## YOUR OBJECTIVE:
Go through the listing and copy each line that has the string "turns" in it.

SOURCE MATERIAL: Begin

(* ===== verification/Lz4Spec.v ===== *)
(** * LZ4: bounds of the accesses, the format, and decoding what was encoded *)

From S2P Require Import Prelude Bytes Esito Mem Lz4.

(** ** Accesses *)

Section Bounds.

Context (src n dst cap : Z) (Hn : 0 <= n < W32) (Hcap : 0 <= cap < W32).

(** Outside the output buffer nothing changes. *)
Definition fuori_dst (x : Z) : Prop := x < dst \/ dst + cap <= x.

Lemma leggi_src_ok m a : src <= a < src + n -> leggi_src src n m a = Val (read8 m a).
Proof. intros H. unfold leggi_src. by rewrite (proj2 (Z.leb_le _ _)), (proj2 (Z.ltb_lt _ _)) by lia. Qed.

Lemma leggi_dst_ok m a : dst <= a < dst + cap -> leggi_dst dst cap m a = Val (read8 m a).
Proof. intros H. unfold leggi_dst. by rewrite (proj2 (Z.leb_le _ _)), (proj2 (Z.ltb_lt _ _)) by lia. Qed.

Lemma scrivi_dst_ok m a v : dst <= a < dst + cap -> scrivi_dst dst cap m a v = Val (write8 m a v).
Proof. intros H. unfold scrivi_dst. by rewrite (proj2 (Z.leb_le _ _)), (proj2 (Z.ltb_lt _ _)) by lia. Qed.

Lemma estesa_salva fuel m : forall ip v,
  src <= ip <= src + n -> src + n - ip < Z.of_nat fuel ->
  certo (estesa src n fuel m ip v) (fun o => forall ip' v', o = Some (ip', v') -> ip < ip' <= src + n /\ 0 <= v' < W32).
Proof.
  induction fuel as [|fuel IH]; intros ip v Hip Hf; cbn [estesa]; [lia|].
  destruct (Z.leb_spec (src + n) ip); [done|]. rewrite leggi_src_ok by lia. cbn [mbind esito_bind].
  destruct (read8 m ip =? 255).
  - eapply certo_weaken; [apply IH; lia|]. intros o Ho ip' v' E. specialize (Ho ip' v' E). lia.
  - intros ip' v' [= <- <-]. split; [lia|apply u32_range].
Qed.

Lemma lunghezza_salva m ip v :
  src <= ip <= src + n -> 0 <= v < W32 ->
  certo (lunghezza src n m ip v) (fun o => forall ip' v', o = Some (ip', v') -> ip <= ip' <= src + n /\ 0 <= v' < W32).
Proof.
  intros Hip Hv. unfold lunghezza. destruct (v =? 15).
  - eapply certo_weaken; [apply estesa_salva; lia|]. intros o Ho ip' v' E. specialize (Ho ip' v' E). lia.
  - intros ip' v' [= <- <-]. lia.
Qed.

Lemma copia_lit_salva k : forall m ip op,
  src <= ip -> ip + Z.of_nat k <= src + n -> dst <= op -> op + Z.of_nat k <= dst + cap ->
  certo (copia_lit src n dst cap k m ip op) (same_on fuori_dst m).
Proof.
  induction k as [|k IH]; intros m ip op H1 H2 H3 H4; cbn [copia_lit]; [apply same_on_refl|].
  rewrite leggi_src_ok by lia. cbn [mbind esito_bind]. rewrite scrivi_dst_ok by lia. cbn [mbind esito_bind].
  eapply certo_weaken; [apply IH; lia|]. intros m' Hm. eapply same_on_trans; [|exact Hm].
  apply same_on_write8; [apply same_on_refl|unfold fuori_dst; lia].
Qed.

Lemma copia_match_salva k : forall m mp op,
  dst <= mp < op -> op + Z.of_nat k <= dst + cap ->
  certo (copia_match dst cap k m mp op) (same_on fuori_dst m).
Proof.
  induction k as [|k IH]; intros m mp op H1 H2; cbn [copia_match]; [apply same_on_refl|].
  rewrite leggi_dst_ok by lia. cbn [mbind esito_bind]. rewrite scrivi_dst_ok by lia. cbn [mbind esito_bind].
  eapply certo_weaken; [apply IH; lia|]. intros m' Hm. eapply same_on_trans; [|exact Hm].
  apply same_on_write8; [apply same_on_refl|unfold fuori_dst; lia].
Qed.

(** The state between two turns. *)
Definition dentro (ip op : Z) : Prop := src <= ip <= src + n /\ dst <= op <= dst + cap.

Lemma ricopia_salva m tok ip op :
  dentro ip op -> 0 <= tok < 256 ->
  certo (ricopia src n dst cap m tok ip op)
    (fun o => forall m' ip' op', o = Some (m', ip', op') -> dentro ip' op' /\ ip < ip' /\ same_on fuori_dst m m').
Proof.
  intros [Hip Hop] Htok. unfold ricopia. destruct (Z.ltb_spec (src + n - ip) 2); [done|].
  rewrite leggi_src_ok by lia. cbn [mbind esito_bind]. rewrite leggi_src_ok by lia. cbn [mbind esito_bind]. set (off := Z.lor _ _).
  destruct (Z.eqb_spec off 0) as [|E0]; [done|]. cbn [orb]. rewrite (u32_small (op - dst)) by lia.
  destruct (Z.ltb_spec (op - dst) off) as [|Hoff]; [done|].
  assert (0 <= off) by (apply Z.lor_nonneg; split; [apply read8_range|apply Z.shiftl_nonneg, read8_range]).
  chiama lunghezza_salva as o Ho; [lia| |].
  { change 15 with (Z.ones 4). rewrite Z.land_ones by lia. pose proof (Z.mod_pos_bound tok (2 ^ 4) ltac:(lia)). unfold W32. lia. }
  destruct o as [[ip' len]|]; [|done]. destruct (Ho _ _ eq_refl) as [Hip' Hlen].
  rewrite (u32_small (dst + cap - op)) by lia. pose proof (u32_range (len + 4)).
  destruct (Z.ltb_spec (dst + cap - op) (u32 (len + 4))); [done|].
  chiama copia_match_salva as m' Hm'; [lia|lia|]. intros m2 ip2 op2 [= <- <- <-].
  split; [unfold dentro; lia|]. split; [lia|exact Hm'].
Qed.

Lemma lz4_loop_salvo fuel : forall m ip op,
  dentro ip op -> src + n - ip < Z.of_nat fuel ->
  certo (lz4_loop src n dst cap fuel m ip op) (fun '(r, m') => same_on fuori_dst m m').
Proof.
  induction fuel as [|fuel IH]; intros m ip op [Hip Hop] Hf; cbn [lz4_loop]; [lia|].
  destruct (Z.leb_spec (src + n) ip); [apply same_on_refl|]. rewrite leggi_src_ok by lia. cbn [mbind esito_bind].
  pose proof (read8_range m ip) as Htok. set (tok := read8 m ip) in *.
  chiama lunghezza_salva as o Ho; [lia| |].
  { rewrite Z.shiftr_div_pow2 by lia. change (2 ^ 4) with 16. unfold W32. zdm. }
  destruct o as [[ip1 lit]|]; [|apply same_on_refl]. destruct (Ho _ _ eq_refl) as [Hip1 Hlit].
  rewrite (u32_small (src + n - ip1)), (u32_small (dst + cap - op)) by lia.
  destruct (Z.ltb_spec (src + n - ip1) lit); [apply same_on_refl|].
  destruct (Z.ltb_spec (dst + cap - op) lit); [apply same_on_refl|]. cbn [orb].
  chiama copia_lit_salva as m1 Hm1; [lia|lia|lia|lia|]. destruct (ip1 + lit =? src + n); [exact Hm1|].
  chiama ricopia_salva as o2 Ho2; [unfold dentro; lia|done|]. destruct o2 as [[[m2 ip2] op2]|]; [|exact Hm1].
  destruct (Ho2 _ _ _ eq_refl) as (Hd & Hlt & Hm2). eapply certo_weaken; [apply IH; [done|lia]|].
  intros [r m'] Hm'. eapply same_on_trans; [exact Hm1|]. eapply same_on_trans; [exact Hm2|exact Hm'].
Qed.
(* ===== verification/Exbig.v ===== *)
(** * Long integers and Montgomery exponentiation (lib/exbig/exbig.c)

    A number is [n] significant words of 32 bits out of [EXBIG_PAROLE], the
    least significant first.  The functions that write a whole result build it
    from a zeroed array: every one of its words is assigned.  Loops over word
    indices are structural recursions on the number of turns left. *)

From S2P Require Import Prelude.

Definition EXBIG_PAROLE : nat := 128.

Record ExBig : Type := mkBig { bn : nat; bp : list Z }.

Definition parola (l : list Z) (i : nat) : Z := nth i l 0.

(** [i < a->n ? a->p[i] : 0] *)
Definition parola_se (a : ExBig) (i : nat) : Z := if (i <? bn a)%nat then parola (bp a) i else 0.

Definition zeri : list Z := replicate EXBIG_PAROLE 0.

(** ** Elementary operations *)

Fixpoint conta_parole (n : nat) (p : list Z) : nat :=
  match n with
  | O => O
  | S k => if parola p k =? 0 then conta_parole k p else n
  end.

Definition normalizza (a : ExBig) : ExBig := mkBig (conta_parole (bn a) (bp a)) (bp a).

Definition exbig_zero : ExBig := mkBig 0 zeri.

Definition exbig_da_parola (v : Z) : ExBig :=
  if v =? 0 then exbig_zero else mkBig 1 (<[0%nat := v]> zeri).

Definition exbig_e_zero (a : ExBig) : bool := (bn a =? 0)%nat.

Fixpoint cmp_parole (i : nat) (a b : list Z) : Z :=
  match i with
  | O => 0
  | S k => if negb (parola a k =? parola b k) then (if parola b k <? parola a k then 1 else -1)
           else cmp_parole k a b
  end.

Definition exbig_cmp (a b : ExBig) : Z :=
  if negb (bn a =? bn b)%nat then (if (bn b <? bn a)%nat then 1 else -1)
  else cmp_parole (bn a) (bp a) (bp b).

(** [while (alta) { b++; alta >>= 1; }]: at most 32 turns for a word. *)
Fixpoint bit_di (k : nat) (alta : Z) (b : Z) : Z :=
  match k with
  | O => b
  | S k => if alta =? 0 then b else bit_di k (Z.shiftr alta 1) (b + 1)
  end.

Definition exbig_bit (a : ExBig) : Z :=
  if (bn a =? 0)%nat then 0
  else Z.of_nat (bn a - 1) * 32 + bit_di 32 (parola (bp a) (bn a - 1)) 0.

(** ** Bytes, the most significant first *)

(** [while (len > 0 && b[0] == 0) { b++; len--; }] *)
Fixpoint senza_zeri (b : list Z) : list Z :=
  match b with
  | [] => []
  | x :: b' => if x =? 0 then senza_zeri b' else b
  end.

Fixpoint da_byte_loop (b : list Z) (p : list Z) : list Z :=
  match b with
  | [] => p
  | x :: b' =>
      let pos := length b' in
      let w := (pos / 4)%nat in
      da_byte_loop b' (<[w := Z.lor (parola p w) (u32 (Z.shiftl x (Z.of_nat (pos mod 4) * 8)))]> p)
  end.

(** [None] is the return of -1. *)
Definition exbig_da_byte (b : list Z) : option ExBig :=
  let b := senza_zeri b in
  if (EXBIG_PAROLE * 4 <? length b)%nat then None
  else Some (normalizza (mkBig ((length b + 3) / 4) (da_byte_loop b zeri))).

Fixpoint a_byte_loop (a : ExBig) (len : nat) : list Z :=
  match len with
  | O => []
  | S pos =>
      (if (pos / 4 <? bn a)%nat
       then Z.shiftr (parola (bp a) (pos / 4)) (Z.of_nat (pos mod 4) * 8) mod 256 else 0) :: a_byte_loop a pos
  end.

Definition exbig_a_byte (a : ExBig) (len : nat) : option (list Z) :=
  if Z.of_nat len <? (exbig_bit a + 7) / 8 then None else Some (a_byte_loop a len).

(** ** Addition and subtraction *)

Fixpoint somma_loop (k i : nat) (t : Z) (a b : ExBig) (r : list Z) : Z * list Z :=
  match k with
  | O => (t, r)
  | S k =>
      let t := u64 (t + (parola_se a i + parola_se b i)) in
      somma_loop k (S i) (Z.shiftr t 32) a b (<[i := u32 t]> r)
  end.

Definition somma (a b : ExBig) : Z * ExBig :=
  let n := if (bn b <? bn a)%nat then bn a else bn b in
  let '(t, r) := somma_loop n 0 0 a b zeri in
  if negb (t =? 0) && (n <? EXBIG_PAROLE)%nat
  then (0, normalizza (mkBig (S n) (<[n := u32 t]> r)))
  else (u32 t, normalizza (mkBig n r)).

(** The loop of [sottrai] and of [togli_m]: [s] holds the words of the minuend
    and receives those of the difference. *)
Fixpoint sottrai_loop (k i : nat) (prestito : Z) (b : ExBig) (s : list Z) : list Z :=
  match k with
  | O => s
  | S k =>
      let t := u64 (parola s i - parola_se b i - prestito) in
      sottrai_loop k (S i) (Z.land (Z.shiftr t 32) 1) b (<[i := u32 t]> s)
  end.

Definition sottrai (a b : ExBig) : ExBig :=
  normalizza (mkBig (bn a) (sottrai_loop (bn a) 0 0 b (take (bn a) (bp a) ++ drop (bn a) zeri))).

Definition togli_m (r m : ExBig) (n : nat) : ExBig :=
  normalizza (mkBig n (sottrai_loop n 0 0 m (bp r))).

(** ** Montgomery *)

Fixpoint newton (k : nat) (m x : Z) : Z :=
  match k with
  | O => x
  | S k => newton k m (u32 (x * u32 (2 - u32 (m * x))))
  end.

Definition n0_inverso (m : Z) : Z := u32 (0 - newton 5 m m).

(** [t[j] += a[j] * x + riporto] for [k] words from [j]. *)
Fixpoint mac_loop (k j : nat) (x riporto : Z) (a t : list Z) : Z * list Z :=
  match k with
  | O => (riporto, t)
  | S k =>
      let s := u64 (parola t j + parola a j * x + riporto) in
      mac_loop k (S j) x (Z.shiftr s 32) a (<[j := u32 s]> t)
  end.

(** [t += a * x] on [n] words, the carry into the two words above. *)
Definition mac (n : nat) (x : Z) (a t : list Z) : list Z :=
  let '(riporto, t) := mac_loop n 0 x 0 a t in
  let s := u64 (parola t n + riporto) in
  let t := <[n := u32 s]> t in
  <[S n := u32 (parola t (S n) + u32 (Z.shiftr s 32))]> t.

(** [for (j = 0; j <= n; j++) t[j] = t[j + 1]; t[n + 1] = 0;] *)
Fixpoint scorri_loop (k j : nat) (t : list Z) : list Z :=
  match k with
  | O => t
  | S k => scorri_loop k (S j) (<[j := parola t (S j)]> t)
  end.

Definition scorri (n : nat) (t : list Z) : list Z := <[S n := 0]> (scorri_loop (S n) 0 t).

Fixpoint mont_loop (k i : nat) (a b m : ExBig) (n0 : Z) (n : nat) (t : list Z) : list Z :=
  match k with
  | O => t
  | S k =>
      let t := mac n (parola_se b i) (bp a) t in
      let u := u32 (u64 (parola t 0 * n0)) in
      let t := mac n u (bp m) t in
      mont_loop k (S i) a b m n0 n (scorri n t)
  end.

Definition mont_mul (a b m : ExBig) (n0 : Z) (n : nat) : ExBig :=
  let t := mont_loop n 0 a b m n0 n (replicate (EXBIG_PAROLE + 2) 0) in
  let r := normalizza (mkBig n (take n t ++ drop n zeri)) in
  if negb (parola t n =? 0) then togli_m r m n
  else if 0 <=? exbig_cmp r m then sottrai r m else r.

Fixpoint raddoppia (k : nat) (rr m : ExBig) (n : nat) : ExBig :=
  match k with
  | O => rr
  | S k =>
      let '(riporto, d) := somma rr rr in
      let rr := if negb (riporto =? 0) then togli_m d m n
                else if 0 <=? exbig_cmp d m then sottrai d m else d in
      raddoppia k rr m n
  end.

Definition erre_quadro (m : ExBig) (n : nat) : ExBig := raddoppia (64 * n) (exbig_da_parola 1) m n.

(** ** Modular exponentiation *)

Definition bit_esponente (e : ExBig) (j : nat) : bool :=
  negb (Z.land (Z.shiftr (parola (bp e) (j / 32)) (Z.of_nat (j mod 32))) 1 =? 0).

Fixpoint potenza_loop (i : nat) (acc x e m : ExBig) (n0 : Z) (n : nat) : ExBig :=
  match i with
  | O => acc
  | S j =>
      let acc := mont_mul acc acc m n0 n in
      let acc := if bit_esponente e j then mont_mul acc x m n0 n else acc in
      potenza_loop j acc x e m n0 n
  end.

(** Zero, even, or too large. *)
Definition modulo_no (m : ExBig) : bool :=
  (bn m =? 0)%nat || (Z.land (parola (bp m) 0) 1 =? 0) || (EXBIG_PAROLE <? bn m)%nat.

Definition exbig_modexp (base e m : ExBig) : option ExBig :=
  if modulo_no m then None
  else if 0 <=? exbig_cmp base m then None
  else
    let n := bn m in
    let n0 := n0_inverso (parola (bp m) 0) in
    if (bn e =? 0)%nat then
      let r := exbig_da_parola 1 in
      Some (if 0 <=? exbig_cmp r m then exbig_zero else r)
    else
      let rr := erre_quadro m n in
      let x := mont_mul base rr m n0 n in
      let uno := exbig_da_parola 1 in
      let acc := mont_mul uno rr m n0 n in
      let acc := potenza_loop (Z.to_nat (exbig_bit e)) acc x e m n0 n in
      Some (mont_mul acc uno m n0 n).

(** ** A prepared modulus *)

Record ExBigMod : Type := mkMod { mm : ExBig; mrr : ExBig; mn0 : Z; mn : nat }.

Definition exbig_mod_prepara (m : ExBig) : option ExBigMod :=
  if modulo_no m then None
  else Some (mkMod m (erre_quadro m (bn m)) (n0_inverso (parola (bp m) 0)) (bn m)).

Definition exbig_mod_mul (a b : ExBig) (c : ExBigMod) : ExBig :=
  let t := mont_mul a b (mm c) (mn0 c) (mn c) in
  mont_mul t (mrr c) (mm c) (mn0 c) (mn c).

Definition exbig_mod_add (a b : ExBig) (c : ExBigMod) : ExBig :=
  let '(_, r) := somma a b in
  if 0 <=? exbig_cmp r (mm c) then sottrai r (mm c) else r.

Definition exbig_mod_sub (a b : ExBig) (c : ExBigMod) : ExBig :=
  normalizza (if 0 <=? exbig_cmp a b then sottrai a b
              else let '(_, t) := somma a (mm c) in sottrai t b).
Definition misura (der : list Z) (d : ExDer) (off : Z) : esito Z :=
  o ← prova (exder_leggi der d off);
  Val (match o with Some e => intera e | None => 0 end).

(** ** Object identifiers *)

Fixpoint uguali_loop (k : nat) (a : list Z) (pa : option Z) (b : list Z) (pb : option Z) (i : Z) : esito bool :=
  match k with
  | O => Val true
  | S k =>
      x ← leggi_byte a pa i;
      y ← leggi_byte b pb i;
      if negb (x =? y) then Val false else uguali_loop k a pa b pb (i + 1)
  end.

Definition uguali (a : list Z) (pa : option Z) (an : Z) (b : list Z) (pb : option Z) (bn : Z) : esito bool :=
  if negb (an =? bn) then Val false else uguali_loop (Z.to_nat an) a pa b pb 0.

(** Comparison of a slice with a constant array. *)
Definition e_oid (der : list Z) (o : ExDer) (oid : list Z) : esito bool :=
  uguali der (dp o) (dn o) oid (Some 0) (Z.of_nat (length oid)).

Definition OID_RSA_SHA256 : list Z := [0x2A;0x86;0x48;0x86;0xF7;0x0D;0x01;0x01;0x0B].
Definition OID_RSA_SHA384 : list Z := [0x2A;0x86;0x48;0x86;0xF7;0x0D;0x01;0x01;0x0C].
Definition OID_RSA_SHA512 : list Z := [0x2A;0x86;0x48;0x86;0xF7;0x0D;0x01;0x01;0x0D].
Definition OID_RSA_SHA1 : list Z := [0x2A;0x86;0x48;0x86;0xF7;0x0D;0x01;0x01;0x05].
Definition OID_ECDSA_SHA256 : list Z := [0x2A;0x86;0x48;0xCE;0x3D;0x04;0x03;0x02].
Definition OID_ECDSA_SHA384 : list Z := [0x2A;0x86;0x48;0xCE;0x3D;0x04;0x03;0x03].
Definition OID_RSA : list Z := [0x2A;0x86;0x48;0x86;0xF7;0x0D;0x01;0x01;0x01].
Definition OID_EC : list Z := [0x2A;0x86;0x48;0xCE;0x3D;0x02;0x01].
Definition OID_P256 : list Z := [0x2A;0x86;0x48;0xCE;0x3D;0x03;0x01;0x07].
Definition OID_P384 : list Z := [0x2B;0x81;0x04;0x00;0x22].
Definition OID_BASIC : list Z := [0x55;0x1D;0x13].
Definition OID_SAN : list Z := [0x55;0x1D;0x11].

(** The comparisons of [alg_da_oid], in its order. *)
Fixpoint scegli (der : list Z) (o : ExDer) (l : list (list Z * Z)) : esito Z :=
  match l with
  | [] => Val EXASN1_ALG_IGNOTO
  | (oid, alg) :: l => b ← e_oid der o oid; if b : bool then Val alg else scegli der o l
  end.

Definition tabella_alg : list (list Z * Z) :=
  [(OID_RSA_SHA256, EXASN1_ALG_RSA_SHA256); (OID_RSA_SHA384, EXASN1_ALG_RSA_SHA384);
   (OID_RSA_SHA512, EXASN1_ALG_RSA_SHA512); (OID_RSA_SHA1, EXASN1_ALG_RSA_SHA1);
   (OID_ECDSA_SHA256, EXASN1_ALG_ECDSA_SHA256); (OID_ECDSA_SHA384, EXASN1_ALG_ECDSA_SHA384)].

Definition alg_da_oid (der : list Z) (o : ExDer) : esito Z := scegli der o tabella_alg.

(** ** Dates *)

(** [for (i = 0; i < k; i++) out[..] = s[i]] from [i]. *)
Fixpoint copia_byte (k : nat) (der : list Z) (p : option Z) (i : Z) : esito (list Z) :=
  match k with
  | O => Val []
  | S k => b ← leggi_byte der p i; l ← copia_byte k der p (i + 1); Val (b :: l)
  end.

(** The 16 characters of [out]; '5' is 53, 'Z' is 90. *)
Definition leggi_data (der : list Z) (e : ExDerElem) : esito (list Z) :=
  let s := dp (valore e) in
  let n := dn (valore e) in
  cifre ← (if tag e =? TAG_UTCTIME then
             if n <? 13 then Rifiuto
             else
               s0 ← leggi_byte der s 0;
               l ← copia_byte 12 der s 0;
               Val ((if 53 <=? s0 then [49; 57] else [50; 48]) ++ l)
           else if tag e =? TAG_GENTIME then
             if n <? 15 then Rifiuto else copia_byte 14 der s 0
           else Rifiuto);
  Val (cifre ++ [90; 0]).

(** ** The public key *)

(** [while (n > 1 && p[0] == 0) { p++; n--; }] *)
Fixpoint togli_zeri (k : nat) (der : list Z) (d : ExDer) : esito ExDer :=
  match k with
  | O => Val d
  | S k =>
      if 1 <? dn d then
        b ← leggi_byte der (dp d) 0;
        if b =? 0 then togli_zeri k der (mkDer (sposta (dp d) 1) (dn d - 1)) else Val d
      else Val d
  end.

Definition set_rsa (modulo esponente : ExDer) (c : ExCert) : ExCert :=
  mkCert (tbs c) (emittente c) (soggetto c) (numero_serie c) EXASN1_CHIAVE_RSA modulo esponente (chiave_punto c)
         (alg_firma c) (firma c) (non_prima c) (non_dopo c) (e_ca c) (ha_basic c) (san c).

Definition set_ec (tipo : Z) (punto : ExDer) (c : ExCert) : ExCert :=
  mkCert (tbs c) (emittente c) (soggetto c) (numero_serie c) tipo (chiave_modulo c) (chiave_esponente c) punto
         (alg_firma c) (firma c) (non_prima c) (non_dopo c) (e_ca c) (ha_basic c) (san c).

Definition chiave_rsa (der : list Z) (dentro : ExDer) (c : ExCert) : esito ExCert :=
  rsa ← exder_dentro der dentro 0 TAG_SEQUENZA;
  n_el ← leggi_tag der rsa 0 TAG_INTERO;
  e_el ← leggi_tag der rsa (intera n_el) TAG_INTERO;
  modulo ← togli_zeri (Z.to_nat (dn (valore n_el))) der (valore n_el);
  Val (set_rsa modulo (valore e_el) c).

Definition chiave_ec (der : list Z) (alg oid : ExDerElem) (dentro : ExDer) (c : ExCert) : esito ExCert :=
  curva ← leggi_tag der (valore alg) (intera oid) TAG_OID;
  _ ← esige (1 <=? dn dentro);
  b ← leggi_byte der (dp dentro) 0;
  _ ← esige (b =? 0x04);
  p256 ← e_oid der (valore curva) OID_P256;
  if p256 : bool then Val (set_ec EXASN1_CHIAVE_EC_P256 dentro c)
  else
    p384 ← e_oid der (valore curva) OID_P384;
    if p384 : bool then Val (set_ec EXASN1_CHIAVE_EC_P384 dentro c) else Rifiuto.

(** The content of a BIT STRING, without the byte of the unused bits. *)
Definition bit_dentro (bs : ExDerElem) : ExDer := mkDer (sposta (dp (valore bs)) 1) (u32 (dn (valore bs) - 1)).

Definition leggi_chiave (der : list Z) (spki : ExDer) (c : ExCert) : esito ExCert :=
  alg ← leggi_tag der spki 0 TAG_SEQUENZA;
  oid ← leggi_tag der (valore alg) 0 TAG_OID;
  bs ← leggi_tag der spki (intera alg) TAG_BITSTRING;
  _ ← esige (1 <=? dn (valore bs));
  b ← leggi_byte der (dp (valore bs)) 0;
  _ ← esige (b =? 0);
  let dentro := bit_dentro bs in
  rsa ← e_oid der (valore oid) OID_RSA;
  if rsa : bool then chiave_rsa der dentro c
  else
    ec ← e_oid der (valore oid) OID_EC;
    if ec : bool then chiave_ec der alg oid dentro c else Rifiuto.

SOURCE MATERIAL: End

## ANSWER FOR THIS EXERCISE:
(** The state between two turns. *)
    indices are structural recursions on the number of turns left. *)
(** [while (alta) { b++; alta >>= 1; }]: at most 32 turns for a word. *)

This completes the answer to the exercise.